The Asian market also has a number of government-level inadequacies that make it easier for such systematic groups to thrive. It is the weak check-and-balance and transparency system in the third world that can be fairly blamed for this tragedy. Many cases have been found in which the government officials were involved in this corrupt business, hence, the inaction to counter this menace seems likely. Strong laws and their implementation seem a distant dream although almost all developing countries have written rules and regulations for healthcare businesses.

  1. Inadequate distribution system 

The drug distribution system in Asian countries is mostly inconsistent and disintegrated. One of the reasons for this fragmented supply is the presence of many intermediaries between the distributors and the patients. These intermediaries represent different levels of society according to the income categories. For instance, private hospitals have a high ratio of imported drugs while government hospitals have cheap and local drug demand. Hence, there is an overlapping flow of drugs in the market for public and private healthcare systems. Also, NGOs also have a role in promoting a mixture of both categories of drugs instead of a single one.
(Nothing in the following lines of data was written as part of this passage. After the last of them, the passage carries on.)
(** With it, everything but an import keeps what was logged. *)
Lemma routes_inside `{!SqliteConfined D} :
  Forall (fun r : string * string * (Request -> M (AppState D F) Response) =>
    forall req, modest req -> r.1.2 <> import_path -> always server_ok inside (r.2 req)) the_routes.
Proof.
  unfold registerRoutes. repeat (apply Forall_cons_2; [|]); [..|apply Forall_nil_2]; cbn [fst snd];
    intros req Hm Hp; try (by destruct Hp);
    unfold get_events, get_readers, post_readers, delete_reader, post_reader_door, delete_reader_door,
      post_unquarantine, get_door_roles, post_door_roles, delete_door_roles, get_cards, post_cards,
      delete_cards, get_audit, post_audit_verify, get_db_export, get_root, param_or, path_id, at_u32, at_string;
    try (apply server_auth; [apply _..|]; intros _); try (apply server_or_error; [apply _..|]);
    keeps_by ltac:(idtac; service_call).
Qed.

End ServerLife.
End ServerLife.
(** C34: what was answered survives. On files and a database that do not fail: the
    server answers any sequence of requests to change the policy, and if the process
    ends then, without closing anything, a server started again on a file system
    that holds what was committed comes up, and serves the policy those requests
    come to, with the same log. *)
Theorem answered_requests_survive {D F : Type} `{SodiumLaws, Env, Json, HwService.Http}
    `{SqliteReliable D, Files F, !SqliteFiles F D, !FilesLaws F D, !FilesReliable F D}
    (s : AppState D F) (d : D) (l : list request) :
  serving s d -> Forall (request_ok s) l -> binds_known s (policy_of d) l ->
  1 <= Config.maxEvents (Config.admin (cfg s)) -> AppFacts.version_ok s ->
  exists s1, run_requests l s = (s1, Ok (response_of s <$> l)) /\
    forall n files1, (forall t, on_disk s1 = Some t -> file_db (dbPath s1) files1 = Some t) ->
    exists s2 d2, openOrCreate (AppState_new (cfg s1) (dbPath s1) (keyManager s1) n files1) = (s2, Ok tt) /\
      serving s2 d2 /\ StoreSpec.view_equiv (policy_of d2) (policy_after s (policy_of d) l) /\
      Sql.audit_log (Sql.current (content d2)) = Sql.audit_log (Sql.current (content d)).
Proof.
  intros Hs Hl Hb Hev Hv.
  destruct (requests_run l s s d (policy_of d)) as (s1 & d1 & E1 & Hs1 & Hk1 & Ev & El); try done.
  exists s1. split; [done|]. intros n f Hf. pose proof (serving_disk s1 d1 Hs1) as Ed.
  destruct (restart_opens s1 (Sql.current (content d1)) n f) as (s2 & d2 & E2 & Hs2 & _ & Hcur); [..|exists s2, d2].
  - by rewrite (k_cfg _ _ Hk1).
  - unfold AppFacts.version_ok. by rewrite (k_cfg _ _ Hk1).
  - apply Hs1.
  - by apply Hf.
  - split_and!; [done|done| |by rewrite Hcur].
    assert (policy_of d2 = policy_of d1) as ->; [|done]. cbn. by rewrite Hcur.
Qed.

Lemma answered_requests_survive_witness :
  exists s1, run_requests test_requests test_server = (s1, Ok (response_of test_server <$> test_requests)) /\
    forall n files1, (forall t, on_disk s1 = Some t -> file_db (dbPath s1) files1 = Some t) ->
    exists s2 d2, openOrCreate (AppState_new (cfg s1) (dbPath s1) (keyManager s1) n files1) = (s2, Ok tt) /\
      serving s2 d2 /\
      StoreSpec.view_equiv (policy_of d2) (policy_after test_server (policy_of test_connection) test_requests) /\
      Sql.audit_log (Sql.current (content d2)) = Sql.audit_log (Sql.current (content test_connection)).
Proof.
  refine (answered_requests_survive test_server test_connection test_requests test_serving _ _ _ _);
    [apply (enrolment_ok test_server (policy_of test_connection) _ _ _ _ _ _ test_enrollable)..| |].
  - by_decision.
  - split; by_decision.
Defined.

End SystemProps.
  1. “Salting” and wholesalers’ control 

There is a problem of SALTING i.e. mixing of the fake and real drugs and selling them on raised wholesale prices to the distributors. Through this method, fake drugs get disguised as real under the same labels. This process is undergone in the USA as well however it is more subtle than the Asian markets. The whole vendors in Asian markets are like drug lords who control the supply by overhauling it and compelling the pharmaceutical companies to buy their products at high prices. Companies like UK Meds of England have been working on eliminating this unregulated method of salting and wholesale vendor blackmailing. The NHS of the UK has also been quite verbal about this issue for a long time now.
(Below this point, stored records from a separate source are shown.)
(** The answer is read back. *)
Lemma answer_read (b : bool) rest :
  parseAllowFromJson ("{" +:+ newline +:+ "  " +:+ quoted "allow" +:+ ": "
    +:+ (if b then "true" else "false") +:+ rest) = Some b.
Proof. by destruct b, rest. Qed.

Lemma response_read (r : HwService.HwResponse) text :
  dump_value (buildHwResponse r) = Ok text -> parseAllowFromJson text = Some (HwService.r_allow r).
Proof.
  intros E. destruct (dump_first "allow" (HwService.r_allow r)
    (("reason"%string, JStr (HwService.r_reason r)) ::
     match HwService.r_frame r with
     | None => []
     | Some (reader_id, door_id, seq, key_version) =>
         [("reader_id", JNum reader_id); ("door_id", JNum door_id); ("seq", JNum seq);
          ("key_version", JNum key_version)]%string
     end) text) as [rest ->]; [by_decision| |done|].
  - destruct (HwService.r_frame r) as [[[[? ?] ?] ?]|]; by repeat constructor.
  - by apply answer_read.
Qed.

Lemma hex_pairs_length l n : length l = (n * 2)%nat -> length (HwService.hex_pairs l) = n.
Proof.
  revert l. induction n as [|n IH]; intros [|c1 [|c2 l]] E; cbn in E |- *; try lia.
  f_equal. apply IH. lia.
Qed.

Lemma secret_length hex : String.length hex = 64%nat -> length (HwService.hexToBytesLoose hex) = 32%nat.
Proof.
  intros Hl. unfold HwService.hexToBytesLoose. rewrite text_length, Hl.
  rewrite decide_False by (intros []; reflexivity). apply hex_pairs_length. by rewrite text_length, Hl.
Qed.

Lemma response_texts (r : HwService.HwResponse) :
  printable (HwService.r_reason r) -> Forall printable (texts (buildHwResponse r)).
Proof.
  destruct r as [allow reason [[[[rd dr] sq] kv]|]]; cbn; intros Hr;
    repeat (apply Forall_cons_2; [first [exact Hr|by_decision]|]); apply Forall_nil_2.
Qed.

(** The reasons of a verdict are printable. *)
Lemma verdict_printable (e : DecisionEngine) v hd r :
  printable (Engine.reason (o_result (policy_verdict e v hd r))).
Proof. unfold policy_verdict. repeat case_match; cbn; by_decision. Qed.

Lemma scan_outcome_printable (s : AppState D F) v req hd :
  printable (Engine.reason (o_result (scan_outcome s v req hd))).
Proof. unfold scan_outcome. case_match; [by_decision|apply verdict_printable]. Qed.

(** The scan the firmware asks for. *)
Definition scan_of (uid : string) (seq : Z) : HwService.HwUidRequest :=
  HwService.mkHwUidRequest uid (READER_ID hw) (DOOR_ID hw) seq "open".

(** The server is up, knows the reader and can serve the scan; reader and server
    share the secret. *)
Record scannable (s : AppState D F) (d : D) (uid : string) (seq : Z) (text : string) : Prop := {
  sc_serving : serving s d;
  sc_ready : scan_ready s (scan_of uid seq) text;
  sc_knows : knows s (policy_of d) (scan_of uid seq);
  sc_seq : seq <> 0;
  sc_length : String.length (SECRET_HEX hw) = 64%nat;
  sc_secret : Config.hwSharedSecretHex (Config.admin (cfg s)) = SECRET_HEX hw;
}.

(** What the policy of the server says of it. *)
Definition verdict (s : AppState D F) (d : D) (uid : string) (seq : Z) (hd : Packet.Header) : bool :=
  Engine.allow (o_result (scan_outcome s (policy_of d) (scan_of uid seq) hd)).

(** The endpoint on the request of the firmware. *)
Lemma served_scan (s : AppState D F) d uid seq text :
  let req := scan_of uid seq in
  let body := request_body hw uid seq in
  plain uid -> scannable s d uid seq text ->
  exists signature s2 hd resp,
    sign hw body = Ok (Some signature) /\
    Packet.reader_id hd = READER_ID hw /\ Packet.door_id hd = DOOR_ID hw /\
    Routes.post_hw_uid true (hw_request body (Some signature)) s = (s2, Ok resp) /\
    HttpTypes.p_status resp = 200 /\
    parseAllowFromJson (HttpTypes.p_content resp) = Some (verdict s d uid seq hd).
Proof.
  intros req body Hp [Hs Hr Hk Hz Hl Hsec]. destruct (Hr) as [_ _ _ Sr Sd Sq _ _ _ _ _].
  destruct (request_body_parse uid seq Hp Sr Sd Sq) as (j & Ej & Eh).
  destruct (scan_run s s d (policy_of d) req text Hs) as (s2 & hd & E1 & E2 & Ep); try done.
  rewrite (sign_run body Hl). set (signature := CardIdHasher.toHex _).
  assert (HwService.verifyHwSignature true signature body (SECRET_HEX hw) = (true, EmptyString)) as Ev.
  { apply HwFacts.hw_verify_run. split; [by apply secret_length|].
    apply HwFacts.hexToBytesLoose_toHex, HMAC_array. }
  set (resp := HwService.scan_response _ _ _) in Ep.
  destruct (RouteFacts.sendResult_run (okResult (buildHwResponse resp)) s2) as (out & Eo & Es).
  { apply response_texts, scan_outcome_printable. }
  exists signature, s2, hd, (HttpTypes.mkResponse 200 [] out "application/json").
  split; [done|]. split; [done|]. split; [done|]. split; [|split; [done|by apply response_read in Eo]].
  rewrite RouteFacts.hw_route_run. cbn [hw_request HttpTypes.q_header HttpTypes.q_body].
  rewrite decide_True by done. change (default EmptyString (Some signature)) with signature.
  rewrite Hsec, Ev. unfold HttpTypes.parse_body.
  cbn [hw_request HttpTypes.q_body]. fold body in Ej. rewrite Ej. cbn [mbind res_bind]. rewrite Eh.
  cbn [HwService.hw_seq]. rewrite decide_False by done. apply RouteFacts.or_error_ok.
  rewrite (M_bind_ok _ _ _ _ _ Ep). exact Es.
Qed.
  1. Pilfering and reselling 

Being a place of developing countries, Asia has a big NGOs culture. These NGOs are mostly funded by developed countries, especially in education and healthcare spheres. They are responsible for providing free and donated drugs to the healthcare institutes. However, through pilfering and drug theft, the complicated web of intermediaries in the distribution system makes it possible to resale the stolen drugs. Hence, the free of cost donated drugs are sold to the pharmacies on regular or increased prices. 

  1. Unregistered and unregulated pharmacies

Being among the poor countries, Asian drug markets tend to have a long list of unregistered and unregulated pharmacies. These are often the ones that make the illegal drug business thrive. Due to inaccessibility and poverty, poor people tend to buy easily available cheap drugs hence due to this, the illegal market’s profit. Mostly, illiterate and poverty-stricken people also have no awareness to distinguish between the patent products and the non-patent ones. Hence, “lack of education and poverty indirectly affects people by making them consume fake drugs without knowing that they could kill them” – NCBI 

Summing up the discussion, the overall condition of the Asian drug market is quite gruesome as compared to the markets in the developed countries. The pharmacies of the USA, UK, Canada, Australia, etc are more regulated and steady and the UK Meds is among the top pharmaceutical sellers in the region. The Asian markets, on the other hand, have many problems in the way including government inaction, disrupted distribution system, wholesalers’ control, pilfering, and presence of unregistered pharmacies. Hence, by addressing these issues, Asian countries can make their drug markets safe, clean, and reputable.